Wir erinnern uns: 2007 waren noch immer keine vernünftigen Ersatzpatronen für die CLI-8 und PGI-5-Patronen auf den Markt. Canon konnte daher mit neuen Druckern nachlegen, ohne das Tintensystem zu wechseln. Mit dem Canon Pixma IP4500 wurden Geschwindigkeitsrekorde gebrochen. Nur noch 21 Sekunden brauchte der IP4500 für ein randloses 10x15cm-Foto. Der Vorgänger war damit 46 Sekunden beschäftigt. Die etwas abgespeckte Varriante - der IP3500, druckte weiterhin so schnell wie der IP4300. Gleichzeitig erschien der Pixma IP2500 - ein Drucker der Druckkopfpatronen erforderte (PG37 und CL38 bzw. PG40 und CL41).

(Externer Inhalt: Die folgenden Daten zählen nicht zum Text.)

(* ===== verification/Grpc.v ===== *)
(** What the program uses of gRPC: status codes carried by error values, the
    per-call context, and unary handlers and interceptors.

    The gRPC library is not part of the repository.  What the program relies on
    is the class [StatusLib] (google.golang.org/grpc/status) with its documented
    behaviour as laws; [reference_status] is an instance. *)

From S2P Require Import Prelude.

(** ** status.FromError *)

(** [status.FromError err] for a non-nil [err]: [Some c] when [err] is, or wraps, a
    status error with code [c]; [None] (the [ok = false] case) otherwise. *)
Class StatusLib : Type := {
  FromError : error → option codes;
  FromError_status c m : FromError (StatusErr c m) = Some c;
  FromError_statusf c m e : FromError (StatusErrf c m e) = Some c;
  FromError_errorf m : FromError (Errorf m) = None;
  FromError_wrapf m e : FromError (Wrapf m e) = FromError e;
}.
#[export] Hint Rewrite @FromError_status @FromError_statusf @FromError_errorf
  @FromError_wrapf : grpc.

Fixpoint reference_FromError (e : error) : option codes :=
  match e with
  | StatusErr c _ => Some c
  | StatusErrf c _ _ => Some c
  | Errorf _ => None
  | Wrapf _ e' => reference_FromError e'
  | LibErr _ | Panic _ => None
  end.

#[export] Instance reference_status : StatusLib :=
  {| FromError := reference_FromError;
     FromError_status _ _ := eq_refl; FromError_statusf _ _ _ := eq_refl;
     FromError_errorf _ := eq_refl; FromError_wrapf _ _ := eq_refl |}.

(** [status.Code(err)] for a non-nil [err]. *)
Definition status_Code `{StatusLib} (e : error) : codes :=
  default Unknown (FromError e).

(** ** context.Context *)

(** The typed keys the packages put into a context with [context.WithValue]. *)
Inductive ContextKey : Type :=
| NodeIDKey       (* pkg/auth *)
| RequestIDKey    (* pkg/middleware *)
| TraceIDKey.     (* pkg/tracing *)

#[export] Instance ContextKey_eq_dec : EqDecision ContextKey.
Proof. solve_decision. Defined.

(** A call's context: its incoming metadata if it is a server context, the
    metadata attached to calls made with it, its values, and the peer's
    address ([p.Addr.String()]) if the transport set one. *)
Record Context : Type := {
  ctx_incoming : option (gmap string (list string));
  ctx_outgoing : list (string * string);
  ctx_values : list (ContextKey * string);
  ctx_peer : option string;
}.

Definition Background : Context :=
  {| ctx_incoming := None; ctx_outgoing := []; ctx_values := []; ctx_peer := None |}.

(** [context.WithValue] *)
Definition WithValue (ctx : Context) (k : ContextKey) (v : string) : Context :=
  {| ctx_incoming := ctx_incoming ctx; ctx_outgoing := ctx_outgoing ctx;
     ctx_values := (k, v) :: ctx_values ctx; ctx_peer := ctx_peer ctx |}.

Fixpoint assoc_value (k : ContextKey) (l : list (ContextKey * string)) : option string :=
  match l with
  | [] => None
  | (k', v) :: l' => if decide (k' = k) then Some v else assoc_value k l'
  end.

(** [ctx.Value(k).(string)] with its [ok] *)
Definition ctx_Value (ctx : Context) (k : ContextKey) : option string :=
  assoc_value k (ctx_values ctx).

(** [metadata.AppendToOutgoingContext] *)
Definition AppendToOutgoingContext (ctx : Context) (k v : string) : Context :=
  {| ctx_incoming := ctx_incoming ctx; ctx_outgoing := ctx_outgoing ctx ++ [(k, v)];
     ctx_values := ctx_values ctx; ctx_peer := ctx_peer ctx |}.

(** [md.Get(k)] *)
Definition md_Get (md : gmap string (list string)) (k : string) : list string :=
  default [] (md !! k).

Lemma ctx_Value_WithValue ctx k v : ctx_Value (WithValue ctx k v) k = Some v.
Proof. unfold ctx_Value, WithValue; simpl. by rewrite decide_True. Qed.

Lemma ctx_Value_WithValue_ne ctx k k' v :
  k ≠ k' → ctx_Value (WithValue ctx k v) k' = ctx_Value ctx k'.
Proof. intros Hne. unfold ctx_Value, WithValue; simpl. by rewrite decide_False. Qed.
#[export] Hint Rewrite ctx_Value_WithValue : grpc.

(** ** Unary handlers and interceptors over a server state [W] *)

Definition UnaryHandler (W Req Resp : Type) : Type := Context → Req → M W Resp.

Definition UnaryServerInterceptor (W Req Resp : Type) : Type :=
  Context → Req → string (* info.FullMethod *) → UnaryHandler W Req Resp → M W Resp.

(** A clock to read: [time.Now()] in the state [W]. *)
Class Clock (W : Type) : Type := Now : W → Z.
#[export] Hint Mode Clock + : typeclass_instances.
(* ===== verification/CircuitBreaker.v ===== *)
(** pkg/circuitbreaker: the circuit breaker that guards every client call.

    [Allow], [RecordSuccess], [RecordFailure] and [Execute] are the methods run by
    one goroutine; Module [Concurrent] splits [Allow] where its [transition] unlocks
    the mutex to run the callback, and is a step relation over any number of
    goroutines running [Execute]. *)

From S2P Require Import Prelude GoInt GoStrings Grpc.

(** ** Data *)

Inductive State : Type := StateClosed | StateOpen | StateHalfOpen.

#[export] Instance State_eq_dec : EqDecision State.
Proof. solve_decision. Defined.

Definition State_String (s : State) : string :=
  match s with
  | StateClosed => "CLOSED"
  | StateOpen => "OPEN"
  | StateHalfOpen => "HALF_OPEN"
  end.

(** The callback is represented by the line it prints. *)
Record Config : Type := {
  MaxFailures : Z;
  OpenTimeout : Z;
  HalfOpenMax : Z;
  OnStateChange : option (string → State → State → string);
}.

Definition DefaultConfig : Config :=
  {| MaxFailures := 5; OpenTimeout := 30 * Second; HalfOpenMax := 1;
     OnStateChange := None |}.

Record CircuitBreaker : Type := {
  name : string;
  cfg : Config;
  state : State;
  failures : Z;
  successes : Z;
  lastFailure : Z;
  halfOpenReq : Z;
}.

(** The zero [time.Time], January 1 of year 1. *)
Definition zero_time : Z := -62135596800 * Second.

Definition normalize (c : Config) : Config :=
  {| MaxFailures := if MaxFailures c <=? 0 then MaxFailures DefaultConfig else MaxFailures c;
     OpenTimeout := if OpenTimeout c <=? 0 then OpenTimeout DefaultConfig else OpenTimeout c;
     HalfOpenMax := if HalfOpenMax c <=? 0 then HalfOpenMax DefaultConfig else HalfOpenMax c;
     OnStateChange := OnStateChange c |}.

Definition New (nm : string) (c : Config) : CircuitBreaker :=
  {| name := nm; cfg := normalize c; state := StateClosed; failures := 0;
     successes := 0; lastFailure := zero_time; halfOpenReq := 0 |}.

Definition Name (cb : CircuitBreaker) : string := name cb.
Definition CurrentState (cb : CircuitBreaker) : State := state cb.

(** Field updates *)
Definition set_state (s : State) (cb : CircuitBreaker) : CircuitBreaker :=
  {| name := name cb; cfg := cfg cb; state := s; failures := failures cb;
     successes := successes cb; lastFailure := lastFailure cb;
     halfOpenReq := halfOpenReq cb |}.
Definition set_failures (n : Z) (cb : CircuitBreaker) : CircuitBreaker :=
  {| name := name cb; cfg := cfg cb; state := state cb; failures := n;
     successes := successes cb; lastFailure := lastFailure cb;
     halfOpenReq := halfOpenReq cb |}.
Definition set_successes (n : Z) (cb : CircuitBreaker) : CircuitBreaker :=
  {| name := name cb; cfg := cfg cb; state := state cb; failures := failures cb;
     successes := n; lastFailure := lastFailure cb; halfOpenReq := halfOpenReq cb |}.
Definition set_lastFailure (t : Z) (cb : CircuitBreaker) : CircuitBreaker :=
  {| name := name cb; cfg := cfg cb; state := state cb; failures := failures cb;
     successes := successes cb; lastFailure := t; halfOpenReq := halfOpenReq cb |}.
Definition set_halfOpenReq (n : Z) (cb : CircuitBreaker) : CircuitBreaker :=
  {| name := name cb; cfg := cfg cb; state := state cb; failures := failures cb;
     successes := successes cb; lastFailure := lastFailure cb; halfOpenReq := n |}.

(** ** Operations: the new breaker and the lines the callback printed *)

Definition transition (to : State) (cb : CircuitBreaker) : CircuitBreaker * list string :=
  let from := state cb in
  if decide (from = to) then (cb, [])
  else
    let cb := set_state to cb in
    match OnStateChange (cfg cb) with
    | Some f => (cb, [f (name cb) from to])
    | None => (cb, [])
    end.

Wie gesagt, 2008 waren die ersten Alternativen auf dem Markt, sogar einen Chipresetter gab es, mit dem die Patronenchips zurück gesetzt werden konnten. Zeit also für einen Gegenschlag von Canon. Eine neue Tintenpatronengeneration kam mit dem Canon Pixma IP4600: Die PGI520 und CLI521-Patronen. Diesmal waren die Alternativhersteller schneller (vorneweg wieder der große Tintenhersteller aus China - Ninestar). Bereits im April 2009 kamen die ersten Alternativpatronen mit Chip auf den Markt.

2009 wurde der Canon Pixma IP4600 durch den Pixma IP4700 ersetzt. Die Patronen waren weiterhin die gleichen.

Im Herbst 2010 musste Canon wiederum reagieren und setzte mit den PGI-525/ CLI-526-Tinten nach. Diese wurden im Canon Pixma IP4850 und ein Jahr später im IP4950 eingesetzt. Nach wenigen Monaten waren die CLI-526 und PGI-525 bereits geknackt und Alternativpatronen überschwemmten den Markt.

Mit dem Pixma IP7250 führte Canon die PGI-550 und CLI-551-Tintenserie ein. Hier dauerte es allerdings wieder nur ein halbes Jahr, bis der Chiphersteller Apex (Tochterunternehmen von Ninestar) den Chip dechiffrieren konnte.